Exercise: The response must consist of the lines below from the one with "Definition to_i64 (z" through the one with "member has another type. *)", exactly as they appear and with both ends kept.

[Provided records — start]

(* ===== verification/Json.v ===== *)
(** JSON values as the code uses them (nlohmann::json).

    The library is a vendored third-party header, so its parser and printer are
    the class [JsonLib]; the value type and the accessors the handlers call are
    defined here with the library's documented behaviour, exceptions included. *)

From S2P Require Import Prelude.

Set Warnings "-register-all".

(** A JSON value.  Objects are [std::map]s: association lists kept sorted by
    key without duplicates.  [JReal n d] is the floating-point number n/d. *)
Inductive json :=
  | JNull
  | JBool (b : bool)
  | JInt (z : Z)
  | JReal (num : Z) (den : positive)
  | JStr (s : string)
  | JArr (l : list json)
  | JObj (kvs : list (string * json)).

(** [json::parse] throws [parse_error]; [dump] throws [type_error] on a string
    that is not valid UTF-8. *)
Class JsonLib := {
  json_parse : string -> result json;
  json_dump : json -> result string;
}.
(** [bsoncxx::from_json]: the document a text stands for. *)
Class BsonText := { bson_of_json : string -> result json }.

Section Accessors.
Implicit Types (k s : string) (j v : json) (kvs : list (string * json)).

Fixpoint obj_find k kvs : option json :=
  match kvs with
  | [] => None
  | (k', v) :: kvs' => if str_eqb k k' then Some v else obj_find k kvs'
  end.

(** Insertion or assignment in key order. *)
Fixpoint obj_set k v kvs : list (string * json) :=
  match kvs with
  | [] => [(k, v)]
  | (k', v') :: kvs' =>
      match String.compare k k' with
      | Eq => (k, v) :: kvs'
      | Lt => (k, v) :: kvs
      | Gt => (k', v') :: obj_set k v kvs'
      end
  end.

Fixpoint obj_erase k kvs : list (string * json) :=
  match kvs with
  | [] => []
  | (k', v') :: kvs' =>
      if str_eqb k k' then obj_erase k kvs' else (k', v') :: obj_erase k kvs'
  end.

(** [json{{k1, v1}, ...}]. *)
Definition mk_obj kvs : json :=
  JObj (fold_left (fun acc kv => obj_set kv.1 kv.2 acc) kvs []).

Definition is_object j := match j with JObj _ => true | _ => false end.
Definition is_array j := match j with JArr _ => true | _ => false end.
Definition is_string j := match j with JStr _ => true | _ => false end.
Definition is_boolean j := match j with JBool _ => true | _ => false end.
Definition is_number j := match j with JInt _ | JReal _ _ => true | _ => false end.

(** The member [j[k]] when [j] is an object that has it. *)
Definition member k j : option json :=
  match j with JObj kvs => obj_find k kvs | _ => None end.

(** [j.contains(k)]: false on anything but an object. *)
Definition contains k j : bool := bool_decide (is_Some (member k j)).

(** [j.contains(k) && j[k].is_string()], and [j[k].get<std::string>()] then. *)
Definition member_str k j : option string :=
  match member k j with Some (JStr s) => Some s | _ => None end.
Definition member_obj k j : option json :=
  match member k j with Some (JObj kvs) => Some (JObj kvs) | _ => None end.
Definition member_bool k j : option bool :=
  match member k j with Some (JBool b) => Some b | _ => None end.

Definition get_string j : result string :=
  match j with JStr s => Ok s | _ => Throw JsonTypeError end.

(** Conversion of a stored integer to [long]. *)
Definition to_i64 (z : Z) : Z := ((z + 2 ^ 63) mod 2 ^ 64 - 2 ^ 63)%Z.
Definition get_long j : result Z :=
  match j with
  | JInt z => Ok (to_i64 z)
  | JReal n d => Ok (Z.quot n (Zpos d))
  | JBool b => Ok (Z.b2z b)
  | _ => Throw JsonTypeError
  end.

(** [j.value(k, default)]: a [type_error] when [j] is not an object or the
    member has another type. *)
Definition value_str k (d : string) j : result string :=
  match j with
  | JObj kvs =>
      match obj_find k kvs with
      | Some v => get_string v
      | None => Ok d
      end
  | _ => Throw JsonTypeError
  end.
Definition value_bool k (d : bool) j : result bool :=
  match j with
  | JObj kvs =>
      match obj_find k kvs with
      | Some (JBool b) => Ok b
      | Some _ => Throw JsonTypeError
      | None => Ok d
      end
  | _ => Throw JsonTypeError
  end.

(** [j.at(k).get<std::string>()]. *)
Definition at_str k j : result string :=
  match j with
  | JObj kvs =>
      match obj_find k kvs with
      | Some v => get_string v
      | None => Throw JsonOutOfRange
      end
  | _ => Throw JsonTypeError
  end.

Definition erase_key k j : json :=
  match j with JObj kvs => JObj (obj_erase k kvs) | _ => j end.
Definition set_key k v j : json :=
  match j with JObj kvs => JObj (obj_set k v kvs) | _ => j end.
End Accessors.

(** A member assigned with [j[k] = v]. *)
Lemma compare_refl (k : string) : String.compare k k = Eq.
Proof.
  induction k as [|c k IH]; [done|]. cbn. unfold Ascii.compare.
  by rewrite N.compare_refl.
Qed.

Lemma obj_find_set k v kvs : obj_find k (obj_set k v kvs) = Some v.
Proof.
  induction kvs as [|[k' v'] kvs IH]; cbn [obj_set obj_find]; [by rewrite str_eqb_refl|].
  destruct (String.compare k k') eqn:Hc; cbn [obj_find]; rewrite ?str_eqb_refl; try done.
  destruct (str_eqb k k') eqn:He; [|done].
  apply str_eqb_eq in He as ->. by rewrite compare_refl in Hc.
Qed.

Lemma obj_find_set_ne k k' v kvs : k <> k' -> obj_find k (obj_set k' v kvs) = obj_find k kvs.
Proof.
  intros Hne. apply str_eqb_neq in Hne as He.
  induction kvs as [|[k2 v2] kvs IH]; cbn [obj_set obj_find]; [by rewrite He|].
  destruct (String.compare k' k2) eqn:Hc; cbn [obj_find]; rewrite ?He; [| done |by rewrite IH].
  apply String.compare_eq_iff in Hc as ->. by rewrite He.
Qed.

Lemma obj_find_erase k kvs : obj_find k (obj_erase k kvs) = None.
Proof.
  induction kvs as [|[k' v'] kvs IH]; [done|]. cbn [obj_erase].
  destruct (str_eqb k k') eqn:He; [done|]. cbn [obj_find]. by rewrite He.
Qed.

Lemma obj_find_erase_ne k k' kvs : k <> k' -> obj_find k (obj_erase k' kvs) = obj_find k kvs.
Proof.
  intros Hne. induction kvs as [|[k2 v2] kvs IH]; [done|]. cbn [obj_erase obj_find].
  destruct (str_eqb k' k2) eqn:He2.
  - apply str_eqb_eq in He2 as ->. apply str_eqb_neq in Hne as ->. done.
  - cbn [obj_find]. by rewrite IH.
Qed.

(** ** Text that prints

    nlohmann's documentation: [parse] accepts UTF-8 input only, and [dump] throws a
    [type_error] exactly on a string that is not UTF-8.  What was parsed, and what is built
    of it and of constants, prints. *)
Definition byte_in (lo hi : N) (c : ascii) : bool := (lo <=? N_of_ascii c)%N && (N_of_ascii c <=? hi)%N.
Definition tail_byte : ascii -> bool := byte_in 128 191.

(** The well-formed sequences of RFC 3629, section 4. *)
Definition head2 : ascii -> bool := byte_in 194 223.
Definition head3 (c d : ascii) : bool :=
  byte_in 224 224 c && byte_in 160 191 d || byte_in 237 237 c && byte_in 128 159 d
  || (byte_in 225 236 c || byte_in 238 239 c) && tail_byte d.
Definition head4 (c d : ascii) : bool :=
  byte_in 240 240 c && byte_in 144 191 d || byte_in 241 243 c && tail_byte d
  || byte_in 244 244 c && byte_in 128 143 d.

Fixpoint utf8_ok (s : string) : bool :=
  match s with
  | EmptyString => true
  | String c s1 =>
      if byte_in 0 127 c then utf8_ok s1 else
      match s1 with
      | EmptyString => false
      | String d s2 =>
          if head2 c then tail_byte d && utf8_ok s2 else
          match s2 with
          | EmptyString => false
          | String e s3 =>
              if head3 c d then tail_byte e && utf8_ok s3 else
              match s3 with
              | EmptyString => false
              | String f s4 => head4 c d && tail_byte e && tail_byte f && utf8_ok s4
              end
          end
      end
  end.

Fixpoint json_utf8 (j : json) : bool :=
  match j with
  | JStr s => utf8_ok s
  | JArr l => forallb json_utf8 l
  | JObj kvs => forallb (fun kv => utf8_ok kv.1 && json_utf8 kv.2) kvs
  | _ => true
  end.

Class JsonText `{!JsonLib} : Prop := {
  parse_utf8 : forall s j, json_parse s = Ok j -> json_utf8 j = true;
  dump_utf8 : forall j, json_utf8 j = true -> is_ok (json_dump j);
}.

Lemma obj_find_utf8 k kvs v : json_utf8 (JObj kvs) = true -> obj_find k kvs = Some v -> json_utf8 v = true.
Proof.
  cbn. induction kvs as [|[k' v'] kvs IH]; [done|]. cbn. rewrite !andb_true_iff. intros [[_ Hv] Hr].
  case_match; [by intros [= <-]|by apply IH].
Qed.
Lemma member_utf8 k j v : json_utf8 j = true -> member k j = Some v -> json_utf8 v = true.
Proof. destruct j; try done. apply obj_find_utf8. Qed.
Lemma member_obj_utf8 k j v : json_utf8 j = true -> member_obj k j = Some v -> json_utf8 v = true.
Proof.
  intros Hj. unfold member_obj. destruct (member k j) as [[]|] eqn:Hm; try done. intros [= <-].
  by apply (member_utf8 k j).
Qed.
Lemma value_str_utf8 k d j s : json_utf8 j = true -> utf8_ok d = true -> value_str k d j = Ok s -> utf8_ok s = true.
Proof.
  intros Hj Hd. destruct j as [| | | | | |kvs]; try done. cbn [value_str].
  destruct (obj_find k kvs) as [v|] eqn:Hf; [|by intros [= <-]].
  apply (obj_find_utf8 _ _ _ Hj) in Hf. destruct v; try done. by intros [= <-].
Qed.
Lemma obj_set_utf8 k v kvs :
  utf8_ok k = true -> json_utf8 v = true -> json_utf8 (JObj kvs) = true -> json_utf8 (JObj (obj_set k v kvs)) = true.
Proof.
  cbn [json_utf8]. intros Hk Hv. induction kvs as [|[k' v'] kvs IH]; cbn; [by rewrite Hk, Hv|].
  rewrite !andb_true_iff. intros [[Hk' Hv'] Hr].
  destruct (String.compare k k'); cbn; rewrite ?Hk, ?Hv, ?Hk', ?Hv', ?Hr, ?IH; done.
Qed.
Lemma mk_obj_utf8 kvs : json_utf8 (JObj kvs) = true -> json_utf8 (mk_obj kvs) = true.
Proof.
  unfold mk_obj. intros Hkvs. assert (Hacc : json_utf8 (JObj []) = true) by done. revert Hacc Hkvs.
  generalize (@nil (string * json)). induction kvs as [|[k v] kvs IH]; intros acc Hacc Hkvs; [done|].
  cbn in Hkvs. rewrite !andb_true_iff in Hkvs. destruct Hkvs as [[Hk Hv] Hr]. cbn [fold_left].
  apply IH; [by apply obj_set_utf8|done].
Qed.

(** ** A concrete printer and parser, to evaluate the model on examples *)

Definition dquote : string := String "034" "".
Definition quoted (s : string) : string := dquote +:+ s +:+ dquote.

Fixpoint compact_dump (j : json) : string :=
  match j with
  | JNull => "null"
  | JBool true => "true"
  | JBool false => "false"
  | JInt z => pretty z
  | JReal n d => pretty n +:+ "/" +:+ pretty (Zpos d)
  | JStr s => quoted s
  | JArr l => "[" +:+ str_join "," (map compact_dump l) +:+ "]"
  | JObj kvs =>
      "{" +:+ str_join "," (map (fun kv => quoted kv.1 +:+ ":" +:+ compact_dump kv.2) kvs)
      +:+ "}"
  end.

(** Parsing by table: the values the example knows about. *)
Definition table_json (table : list json) : JsonLib := {|
  json_parse s :=
    match list_find (fun j => s = compact_dump j) table with
    | Some (_, j) => Ok j
    | None => Throw JsonParseError
    end;
  json_dump j := Ok (compact_dump j);
|}.

Lemma table_json_text (table : list json) :
  forallb json_utf8 table = true -> @JsonText (table_json table).
Proof.
  intros Ht. split; [|done]. intros s j. cbn. destruct (list_find _ table) as [[i x]|] eqn:Hf; [|done].
  intros [= <-]. apply list_find_Some in Hf as (Hi & _ & _).
  apply (proj1 (forallb_forall _ _) Ht). by apply list_elem_of_In, (list_elem_of_lookup_2 _ i).
Qed.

[Provided records — finish]

Task answer:
Definition to_i64 (z : Z) : Z := ((z + 2 ^ 63) mod 2 ^ 64 - 2 ^ 63)%Z.
Definition get_long j : result Z :=
  match j with
  | JInt z => Ok (to_i64 z)
  | JReal n d => Ok (Z.quot n (Zpos d))
  | JBool b => Ok (Z.b2z b)
  | _ => Throw JsonTypeError
  end.

(** [j.value(k, default)]: a [type_error] when [j] is not an object or the
    member has another type. *)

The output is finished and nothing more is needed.